Uber rival Grab introduces private bus service in Southeast Asia

‘Tis the season for new ride-sharing services, it seems. A day after Uber launched multi-trip bookings in India, its rival in Southeast Asia — Grab — has introduced private buses.

“Grab Coach” is initially available in Singapore where it is aimed at large groups that would otherwise require multiple cars. There are three types of coaches: 13 seaters, 23 seaters and 40 seaters. Each can be booked inside the Grab app like its other services, while there’s also support for Grab enterprise customers, too.

Grab, which has raised over $1 billion from investors including SoftBank and China’s Didi Chuxing, started out offering rides with licensed taxis that were paid for in cash only. Over the past two years, it has branched out to provide private cars, car-pooling, motorbikes on-demand, logistics and delivery and, as of today, coaches. It also offers digital payments, and it is working to build that into a larger financial services platform.

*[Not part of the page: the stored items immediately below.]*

(** One step down: the least child [c] of [i] comes before the element there. *)
Lemma sinking_step lo n i0 i c l x y :
  0 <= lo <= i -> n <= zlen l -> i0 <= i -> par c = i -> 0 < c < n ->
  at_ l i = Some x -> at_ l c = Some y -> less y x = true ->
  (forall d z, par d = i -> 0 < d < n -> at_ l d = Some z -> le less y z) ->
  sinking lo n i0 i l -> sinking lo n i0 c (swapped l i c).
Proof.
  intros Hlo Hn Hi0 Hp Hc Hx Hy Hlt Hmin [H1 H2]. pose proof (par_below c). assert (Hr : 0 <= i < zlen l) by lia. assert (Hrc : 0 <= c < zlen l) by lia.
  split.
  - intros d Hd Hld Hdc _ v w Hv Hw. pose proof (par_below d ltac:(lia)).
    destruct (decide (d = c)) as [->|Hne].
    { rewrite at_swapped_r in Hv by done. rewrite Hp, at_swapped_l in Hw by done. simplify_eq. by apply lt_le. }
    destruct (decide (d = i)) as [->|Hni].
    { rewrite at_swapped_l in Hv by done. rewrite at_swapped_ne in Hw by (done || lia).
      apply (H2 ltac:(lia) Hld c v w); done. }
    rewrite (at_swapped_ne l i c d) in Hv by done. destruct (decide (par d = i)) as [E|Hpd].
    { rewrite E, at_swapped_l in Hw by done. simplify_eq. by apply (Hmin d). }
    rewrite at_swapped_ne in Hw by done. apply (H1 d); [lia..|by left|done|done].
  - intros _ Hl d v w Hd Hpd Hv Hw. pose proof (par_below d ltac:(lia)).
    rewrite Hp, at_swapped_l in Hw by done. rewrite at_swapped_ne in Hv by lia. simplify_eq.
    apply (H1 d); [lia..|left; lia|done|congruence].
Qed.

Lemma sinking_done lo n i0 i l :
  sinking lo n i0 i l -> (forall c, 0 < c < n -> par c = i -> edge c l) -> i <> i0 \/ i0 = 0 \/ par i0 < lo -> heap lo n l.
Proof.
  intros [H1 _] H Hi c Hc Hl. destruct (decide (par c = i)); [by apply H|]. apply H1; [done..|].
  destruct (decide (c = i)) as [->|]; [|by left]. right. intros ->. lia.
Qed.

(** One step up: the element at [j] comes before its parent. *)
Lemma rising_step n j l x y :
  0 < j < n -> n <= zlen l -> at_ l j = Some x -> at_ l (par j) = Some y -> less x y = true ->
  rising n j l -> rising n (par j) (swapped l (par j) j).
Proof.
  intros Hj Hn Hx Hy Hlt [H1 H2]. pose proof (par_below j ltac:(lia)) as Hp. set (i := par j) in *.
  assert (Hri : 0 <= i < zlen l) by lia. assert (Hrj : 0 <= j < zlen l) by lia. split.
  - intros d Hd Hdi v w Hv Hw. pose proof (par_below d ltac:(lia)). destruct (decide (d = j)) as [->|Hdj].
    { rewrite at_swapped_r in Hv by done. fold i in Hw. rewrite at_swapped_l in Hw by done. simplify_eq. by apply lt_le. }
    rewrite at_swapped_ne in Hv by done. destruct (decide (par d = i)) as [E|Hdi'].
    { rewrite E, at_swapped_l in Hw by done. simplify_eq. apply (le_trans less x y v); [by apply lt_le|].
      apply (H1 d); [lia|done..|]. by rewrite E. }
    destruct (decide (par d = j)) as [E|Hdj'].
    { rewrite E, at_swapped_r in Hw by done. simplify_eq. apply (H2 ltac:(lia) ltac:(lia) d); [lia|done..]. }
    rewrite at_swapped_ne in Hw by done. apply (H1 d); done.
  - intros Hi _ d v w Hd Hpd Hv Hw. pose proof (par_below i Hi). rewrite at_swapped_ne in Hw by lia.
    assert (Hgi : le less w y) by (apply (H1 i); [lia..|done|done]).
    destruct (decide (d = j)) as [->|Hdj].
    { rewrite at_swapped_r in Hv by done. by simplify_eq. }
    pose proof (par_below d ltac:(lia)). rewrite at_swapped_ne in Hv by lia. apply (le_trans less w y v); [done|].
    apply (H1 d); [lia|done..|by rewrite Hpd].
Qed.
Lemma rising_done n j l : rising n j l -> (0 < j -> edge j l) -> heap 0 n l.
Proof.
  intros [H1 _] H c Hc _. destruct (decide (c = j)) as [->|]; [apply H; lia|by apply H1].
Qed.

(** The root of a heap is a least element. *)
Lemma root_least n l x : heap 0 n l -> at_ l 0 = Some x -> range_all (le less x) 0 n l.
Proof.
  intros H Hx i y Hi Hy. revert y Hy. remember (Z.to_nat i) as k eqn:Hk. revert i Hi Hk.
  induction k as [k IH] using lt_wf_ind. intros i Hi Hk y Hy. destruct (decide (i = 0)) as [->|].
  - simplify_eq. apply le_refl; exact sw.
  - pose proof (par_below i ltac:(lia)) as Hp. pose proof (at_range _ _ _ Hy).
    destruct (at_ex l (par i)) as [z Hz]; [lia|].
    apply (le_trans less x z y); [apply (IH (Z.to_nat (par i)) ltac:(lia) (par i)); [lia..|done]|].
    apply (H i); [lia|apply par_below; lia|done|done].
Qed.
End Order.

(** ** The operations *)

Section Operations.
Context {H A : Type} {HI : HeapInterface H A} (elems : H -> list A) (less : A -> A -> bool)
  {laws : HeapLaws HI elems less} {sw : StrictWeak less}.
Implicit Types (h : H) (i j c n lo : Z).
Notation heap := (heap less).
Notation sinking := (sinking less).
Notation rising := (rising less).
Notation edge := (edge less).

Lemma child_test i n :
  0 <= i <= n -> n < 2 ^ 63 ->
  ((int64 (2 * i + 1) >=? n) || (int64 (2 * i + 1) <? 0) = true -> n <= 2 * i + 1) /\
  ((int64 (2 * i + 1) >=? n) || (int64 (2 * i + 1) <? 0) = false -> int64 (2 * i + 1) = 2 * i + 1 /\ 2 * i + 1 < n).
Proof.
  intros Hi Hn. destruct (Z.lt_ge_cases (2 * i + 1) (2 ^ 63)).
  - rewrite int64_id by lia. destruct (Z.geb_spec (2 * i + 1) n), (Z.ltb_spec (2 * i + 1) 0); cbn; split; intros; try done; lia.
  - assert (int64 (2 * i + 1) < 0) by (unfold int64; divlia). split; [lia|]. intros [_ E]%orb_false_iff. apply Z.ltb_ge in E. lia.
Qed.

(** The choice of the lesser child. *)
Definition least_child n i c (l : list A) : Prop :=
  par c = i /\ 0 < c < n /\ (forall d z y, par d = i -> 0 < d < n -> at_ l d = Some z -> at_ l c = Some y -> le less y z).

Lemma wp_child i n h :
  0 <= i -> 2 * i + 1 < n -> n <= zlen (elems h) ->
  wp (if 2 * i + 1 + 1 <? n then Less (2 * i + 1 + 1) (2 * i + 1) else mret false)
     (fun right h' => elems h' = elems h /\ least_child n i (if right : bool then 2 * i + 1 + 1 else 2 * i + 1) (elems h)) h.
Proof.
  intros Hi Hc Hn. destruct (Z.ltb_spec (2 * i + 1 + 1) n).
  - destruct (at_ex (elems h) (2 * i + 1 + 1)) as [x Hx]; [lia|]. destruct (at_ex (elems h) (2 * i + 1)) as [y Hy]; [lia|].
    eapply wp_mono; [by apply (less_ok h _ _ x y)|]. cbn beta. intros b h' [-> E]. split; [done|].
    destruct (less x y) eqn:El; (split; [apply child_index; lia|split; [lia|]]); intros d z w Hd Hdn Hz Hw;
      apply child_index in Hd as [-> | ->]; replace (2 * i + 1 + 1) with (2 * i + 2) in * by lia; simplify_eq;
      first [by apply lt_le|done|by apply le_refl].
  - apply wp_ret. split; [done|]. split; [apply child_index; lia|]. split; [lia|]. intros d z w Hd Hdn Hz Hw.
    apply child_index in Hd as [-> | ->]; [|lia]. simplify_eq. by apply le_refl.
Qed.

Lemma wp_down lo i0 n h0 :
  0 <= lo <= i0 -> i0 <= n -> n <= zlen (elems h0) -> zlen (elems h0) < 2 ^ 63 ->
  wp (down i0 n)
     (fun moved h => rperm 0 n (elems h0) (elems h) /\
        (sinking lo n i0 i0 (elems h0) ->
         if moved : bool then heap lo n (elems h)
         else elems h = elems h0 /\ (forall c, 0 < c < n -> par c = i0 -> edge c (elems h0)))) h0.
Proof.
  intros Hlo Hi0 Hn Hmax. unfold down. apply wp_bind.
  apply (wp_loop
    (fun i h => i0 <= i <= n /\ rperm 0 n (elems h0) (elems h) /\ (i = i0 -> elems h = elems h0) /\
       (sinking lo n i0 i0 (elems h0) -> sinking lo n i0 i (elems h)))
    (fun i => Z.to_nat (n - i))).
  { split_and!; [lia..|apply rperm_refl|done|done]. }
  { lia. }
  intros i h (Hi & Hp & He & Hs). pose proof (rperm_zlen _ _ _ _ Hp) as Hl. cbv zeta.
  destruct (child_test i n) as [T1 T2]; [lia..|]. destruct (_ || _).
  { apply wp_break. cbn. split; [done|]. intros Hs0. specialize (T1 eq_refl).
    assert (Hno : forall c, 0 < c < n -> par c = i -> edge c (elems h)) by (intros c Hc ?%child_index; lia).
    destruct (Z.gtb_spec i i0).
    - apply (sinking_done _ lo n i0 i); [by apply Hs|done|left; lia].
    - assert (i = i0) as -> by lia. rewrite He in * by done. done. }
  destruct (T2 eq_refl) as [-> Hc]. eapply wp_call; [apply (wp_child i n h); lia|]. cbn beta. intros right h1 [E1 Hleast].
  set (c := if right : bool then _ else _) in *. destruct Hleast as (Hpc & Hcn & Hmin). pose proof (par_below c ltac:(lia)).
  destruct (at_ex (elems h) c) as [y Hy]; [lia|]. destruct (at_ex (elems h) i) as [x Hx]; [lia|].
  eapply wp_call; [apply (less_ok h1 c i y x); by rewrite E1|]. cbn beta. intros b h2 [-> E2]. destruct (less y x) eqn:Hlt; cbn [negb].
  - eapply wp_call; [apply (swap_ok h2 i c); rewrite E2, E1; lia|]. cbn beta. intros _ h3 E3. apply wp_continue. rewrite E3, E2, E1.
    split; [|lia]. split; [lia|]. split; [eapply rperm_trans; [exact Hp|]; apply rperm_swapped; lia|]. split; [lia|].
    intros Hs0. apply (sinking_step less lo n i0 i c _ x y); [lia..|done|lia|done|done|done| |by apply Hs].
    intros d z Hd Hdn Hz. by apply (Hmin d z y).
  - apply wp_break. cbn. rewrite E2, E1. split; [done|]. intros Hs0.
    assert (Hall : forall d, 0 < d < n -> par d = i -> edge d (elems h)).
    { intros d Hd Hpd z w Hz Hw. rewrite Hpd in Hw. simplify_eq. apply (le_trans less x y z); [done|by apply (Hmin d z y)]. }
    destruct (Z.gtb_spec i i0).
    + apply (sinking_done _ lo n i0 i); [by apply Hs|done|left; lia].
    + assert (i = i0) as -> by lia. rewrite He in * by done. done.
Qed.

The company didn’t say when Grab Coach will expand to its five other markets in Southeast Asia beyond Singapore, but you can imagine that it will be a staggered expansion over the next year or so. That was the case for Grab Hitch, its car-pooling service, which debuted in Singapore but is now running in three countries, including Indonesia and Thailand.

Uber, meanwhile, offers its regular Uber Black and Uber X services in Southeast Asia, where ride-sharing revenue is tipped to grow five-fold to $13 billion per year by 2015 according to a report co-authored by Google. Uber does also operate motorbike taxis in Indonesia, Southeast Asia’s largest economy, and Vietnam.

Didi introduced a similar bus service in China two years ago, but while Grab is working with private hire coaches, Didi offers ‘shutter buses’ with the idea that they can pick up multiple riders per trip. The company’s hasn’t said much about that service, and it remains to be seen how it is progressing.

Grab recently claimed 33 million app downloads and over 600,000 drivers. The company is valued at $3 billion as of its last funding round, a $750 million raise led by SoftBank.